--- WHAT YOU WILL DO ---
When a line of the listing below has the string "eauto" in it, copy that line.
-- Opening Marker --
Lemma reuse_loop_find_block_loop block_context block_list :
  reuse_loop block_context block_list
  = find_block_loop block_context block_list.
Proof.
  induction block_list as [|n rest IH]; simpl; [reflexivity|].
  destruct (get_block block_context n); auto.
Qed.

(** C5. With a registry active, [find_block] probes it with the candidates
    in the order given and returns the first definition found; it raises the
    error [No widget found for: <names>], carrying the candidates, exactly
    when no candidate has a definition.  The environment is left as it
    was. *)
Theorem find_block_first_match (names : list string) (env : Env) (l : loc) :
  active_blocks env = Some l ->
  (forall block,
      find_block names env = (env, inr block) <->
      exists before block_name after,
        names = before ++ block_name :: after /\
        Forall (fun n => get_block (block_context_at env l) n = None) before /\
        get_block (block_context_at env l) block_name = Some block) /\
  (find_block names env
     = (env, inl (TemplateSyntaxError
                    (MsgRepr "No widget found for: %r" (ArgTuple names))))
   <-> Forall (fun n => get_block (block_context_at env l) n = None) names) /\
  ((exists block, find_block names env = (env, inr block)) \/
   find_block names env
     = (env, inl (TemplateSyntaxError
                    (MsgRepr "No widget found for: %r" (ArgTuple names))))).
Proof.
  intros Hactive. unfold find_block, raise, ret. rewrite Hactive.
  destruct (find_block_loop (block_context_at env l) names) as [b|] eqn:Hloop.
  - split; [|split].
    + intros block. rewrite <- find_block_loop_Some, Hloop.
      split; congruence.
    + rewrite <- find_block_loop_None, Hloop. split; discriminate.
    + left. eauto.
  - split; [|split].
    + intros block. rewrite <- find_block_loop_Some, Hloop.
      split; discriminate.
    + rewrite <- find_block_loop_None, Hloop. split; reflexivity.
    + right. reflexivity.
Qed.

Lemma find_block_first_match_witness :
  active_blocks page_env = Some 1 /\
  find_block ["submit"; "title"; "input"] page_env
  = (page_env, inr title_block).
Proof.
  split; [reflexivity|].
  apply (proj1 (find_block_first_match
                  ["submit"; "title"; "input"] page_env 1 eq_refl)).
  exists ["submit"], "title", ["input"].
  split; [reflexivity|]. split; [|vm_compute; reflexivity].
  constructor; [vm_compute; reflexivity | constructor].
Defined.

(** Without an active registry the lookup in the render context fails
    first. *)
Lemma find_block_without_registry (names : list string) (env : Env) :
  active_blocks env = None ->
  find_block names env = (env, inl (KeyError "block_context")).
Proof. intros Hnone. unfold find_block. now rewrite Hnone. Qed.

(** ** The scope switcher *)

(** C3. With the empty alias the body runs on the environment as it is:
    nothing is pushed and no registry is exchanged, and the outcome is the
    body's own, so the widgets dictionary is never consulted and its absence
    cannot fail the call. *)
Theorem using_empty_alias {A} (body : M A) (env : Env) :
  using_ "" body env = body env.
Proof. reflexivity. Qed.

(** The empty alias on a render context without any widgets dictionary. *)
Example empty_alias_without_widgets :
  widgets_never_created unloaded_env /\
  using_ "" (find_block ["title"]) unloaded_env
  = (unloaded_env, inr title_block).
Proof.
  split; [|vm_compute; reflexivity].
  repeat constructor.
Qed.

(** C6. A non-empty alias fails with [No widget libraries loaded!] when no
    widgets dictionary was ever created, and with an error carrying the alias
    when the active widgets dictionary has no entry for it.  Either way the
    body is not run and the environment, its render context included, is
    returned as it was. *)
Theorem using_unloaded_alias {A} (alias : string) (body : M A) (env : Env) :
  alias <> "" ->
  (widgets_never_created env ->
     using_ alias body env
     = (env, inl (TemplateSyntaxError (Msg "No widget libraries loaded!")))) /\
  (forall widgets,
      active_widgets env = Some widgets ->
      widgets_at env widgets !! alias = None ->
      using_ alias body env
      = (env, inl (TemplateSyntaxError
                     (MsgRepr "No widget library loaded for alias: %r"
                              (ArgStr alias))))).
Proof.
  intros Hne. unfold using_.
  destruct (String.eqb_spec alias "") as [->|_]; [congruence|].
  split.
  - intros Hnever. unfold widgets_never_created in Hnever.
    apply Forall_cons in Hnever as [Htop _].
    unfold active_widgets. rewrite Htop. reflexivity.
  - intros widgets -> ->. reflexivity.
Qed.

Lemma using_unloaded_alias_witness :
  using_ "zzz" (find_block ["blk"]) bare_env
  = (bare_env, inl (TemplateSyntaxError (Msg "No widget libraries loaded!")))
  /\
  using_ "zzz" (find_block ["blk"]) page_env
  = (page_env, inl (TemplateSyntaxError
                      (MsgRepr "No widget library loaded for alias: %r"
                               (ArgStr "zzz")))).
Proof.
  assert (Hne : "zzz" <> "") by discriminate.
  split.
  - apply (proj1 (using_unloaded_alias "zzz" (find_block ["blk"]) bare_env
                    Hne)).
    repeat constructor.
  - apply (proj2 (using_unloaded_alias "zzz" (find_block ["blk"]) page_env
                    Hne) 0).
    + reflexivity.
    + vm_compute. reflexivity.
Defined.

(** The error for a missing dictionary depends on the top of the render
    context alone. *)
Lemma using_no_active_widgets {A} (alias : string) (body : M A) (env : Env) :
  alias <> "" ->
  active_widgets env = None ->
  using_ alias body env
  = (env, inl (TemplateSyntaxError (Msg "No widget libraries loaded!"))).
Proof.
  intros Hne Hnone. unfold using_.
  destruct (String.eqb_spec alias "") as [->|_]; [congruence|].
  rewrite Hnone. reflexivity.
Qed.

Lemma using_body_returns {A} (alias : string) (body : M A) (env env' : Env)
    (widgets block_set : loc) (r : A) :
  alias <> "" ->
  active_widgets env = Some widgets ->
  widgets_at env widgets !! alias = Some block_set ->
  body (activated widgets block_set env) = (env', inr r) ->
  using_ alias body env
  = match render_context_pop env' with
    | Some env'' => (env'', inr r)
    | None => (env', inl ContextPopException)
    end.
Proof.
  intros Hne Hw Hb Hbody. unfold using_.
  destruct (String.eqb_spec alias "") as [->|_]; [congruence|].
  rewrite Hw, Hb. unfold activated in Hbody. rewrite Hbody. reflexivity.
Qed.

(** When the body raises, the environment comes back as the body left it:
    the layer pushed on entry is still there. *)
Lemma using_body_raises {A} (alias : string) (body : M A) (env env' : Env)
    (widgets block_set : loc) (e : exn) :
  alias <> "" ->
  active_widgets env = Some widgets ->
  widgets_at env widgets !! alias = Some block_set ->
  body (activated widgets block_set env) = (env', inl e) ->
  using_ alias body env = (env', inl e).
Proof.
  intros Hne Hw Hb Hbody. unfold using_.
  destruct (String.eqb_spec alias "") as [->|_]; [congruence|].
  rewrite Hw, Hb. unfold activated in Hbody. rewrite Hbody. reflexivity.
Qed.

(** On the example page a widget of the library renders and the render
    context is as before: the layer was popped. *)
Example widget_on_page :
  Widget_render demo_resolve demo_block_render
    (mkWidget "form:input" [("size", "7")] None) page_env
  = (page_env, inr "input").
Proof. vm_compute. reflexivity. Qed.

(** C1. The code at the failing input.  On the example page the library is
    loaded under [form] and the page's own registry (address 1) is active.
    Rendering the widget [form:label], whose block fails to render, and
    looking up the widget [form:missing], which does not exist, both raise; in
    both cases the render context keeps the layer that [using] pushed, and the
    active registry is the library's (address 0) instead of the page's. *)
Theorem using_keeps_layer_when_body_raises :
  let leaked :=
    push (mkRenderLayer (Some 0) (Some 0)) (render_context page_env) in
  active_blocks page_env = Some 1 /\
  (let '(env', r) :=
     Widget_render demo_resolve demo_block_render
       (mkWidget "form:label" [] None) page_env in
   r = inl (HostError 1) /\
   render_context env' = leaked /\
   active_blocks env' = Some 0) /\
  (let '(env', r) :=
     Widget_render demo_resolve demo_block_render
       (mkWidget "form:missing" [] None) page_env in
   r = inl (TemplateSyntaxError
              (MsgRepr "No widget found for: %r" (ArgTuple ["missing"]))) /\
   render_context env' = leaked /\
   active_blocks env' = Some 0).
Proof. vm_compute. repeat split. Qed.

(** ** Automatic widget names *)

Lemma append_empty_r (s : string) : s +:+ "" = s.
Proof.
  induction s as [|c s IH]; [reflexivity|].
  change (String c (s +:+ "") = String c s). now rewrite IH.
Qed.

(** C7. The candidates derived from a bound field are the seven names
    [field_widget_name], [field_name], [widget_name], [field_widget], [name],
    [widget], [field], in this order. *)
Theorem auto_widget_seven_candidates (field : BoundField) :
  auto_widget field
  = Some [ field_class_name field +:+ "_" +:+ widget_class_name field
             +:+ "_" +:+ field_name field;
           field_class_name field +:+ "_" +:+ field_name field;
           widget_class_name field +:+ "_" +:+ field_name field;
           field_class_name field +:+ "_" +:+ widget_class_name field;
           field_name field;
           widget_class_name field;
           field_class_name field ].
Proof.
  destruct field as [n f w]. cbv -[append].
  rewrite !append_empty_r. reflexivity.
Qed.

Example auto_widget_char_field :
  auto_widget (mkBoundField "email" "CharField" "TextInput")
  = Some [ "CharField_TextInput_email"; "CharField_email"; "TextInput_email";
           "CharField_TextInput"; "email"; "TextInput"; "CharField" ].
Proof. reflexivity. Qed.

(** ** Variable scopes *)



(** ** reuse *)

(** C8. [reuse] probes the active registry with the candidates as they are
    written, in order.  The first candidate with a definition gets its block
    rendered on the environment with the overrides pushed on top, and popped
    afterwards.  When no candidate has a definition the result is the empty
    string, on the unchanged environment, and nothing is raised; so it is in
    particular when no registry is active. *)
Theorem reuse_first_match_or_empty (block_render : BlockNode -> M string)
    (block_list : string + list string) (kwargs : gmap string value)
    (env : Env) :
  let names :=
    match block_list with inl one => [one] | inr several => several end in
  let registry :=
    match active_blocks env with
    | Some l => block_context_at env l
    | None => ∅
    end in
  (forall before block_name after block,
      names = before ++ block_name :: after ->
      Forall (fun n => get_block registry n = None) before ->
      get_block registry block_name = Some block ->
      reuse block_render block_list kwargs env
      = context_exit (block_render block (context_push kwargs env))) /\
  (Forall (fun n => get_block registry n = None) names ->
     reuse block_render block_list kwargs env = (env, inr "")) /\
  (active_blocks env = None ->
     reuse block_render block_list kwargs env = (env, inr "")).
Proof.
  intros names registry. unfold reuse. fold names. fold registry.
  rewrite reuse_loop_find_block_loop.
  split; [|split].
  - intros before block_name after block Hnames Hbefore Hget.
    assert (Hloop : find_block_loop registry names = Some block)
      by (apply find_block_loop_Some; eauto 6).
    rewrite Hloop. reflexivity.
  - intros Hnone. apply find_block_loop_None in Hnone. now rewrite Hnone.
  - intros Hactive.
    assert (Hloop : find_block_loop registry names = None).
    { apply find_block_loop_None. apply Forall_forall. intros n _.
      subst registry. rewrite Hactive. reflexivity. }
    now rewrite Hloop.
Qed.

Lemma reuse_first_match_or_empty_witness :
  reuse demo_block_render (inr ["submit"; "title"]) {[ "size" := VObj 7 ]}
        unloaded_env
  = (unloaded_env, inr "title") /\
  reuse demo_block_render (inl "form:input") ∅ page_env
  = (page_env, inr "") /\
  reuse demo_block_render (inl "title") ∅ bare_env = (bare_env, inr "").
Proof.
  split; [|split].
  - rewrite (proj1 (reuse_first_match_or_empty demo_block_render
                      (inr ["submit"; "title"]) {[ "size" := VObj 7 ]}
                      unloaded_env)
               ["submit"] "title" [] title_block).
    + reflexivity.
    + reflexivity.
    + constructor; [vm_compute; reflexivity | constructor].
    + vm_compute. reflexivity.
  - apply (proj1 (proj2 (reuse_first_match_or_empty demo_block_render
                           (inl "form:input") ∅ page_env))).
    constructor; [vm_compute; reflexivity | constructor].
  - apply (proj2 (proj2 (reuse_first_match_or_empty demo_block_render
                           (inl "title") ∅ bare_env))).
    reflexivity.
Defined.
-- Closing Marker --
--- TASK SOLUTION ---
    + left. eauto.
      by (apply find_block_loop_Some; eauto 6).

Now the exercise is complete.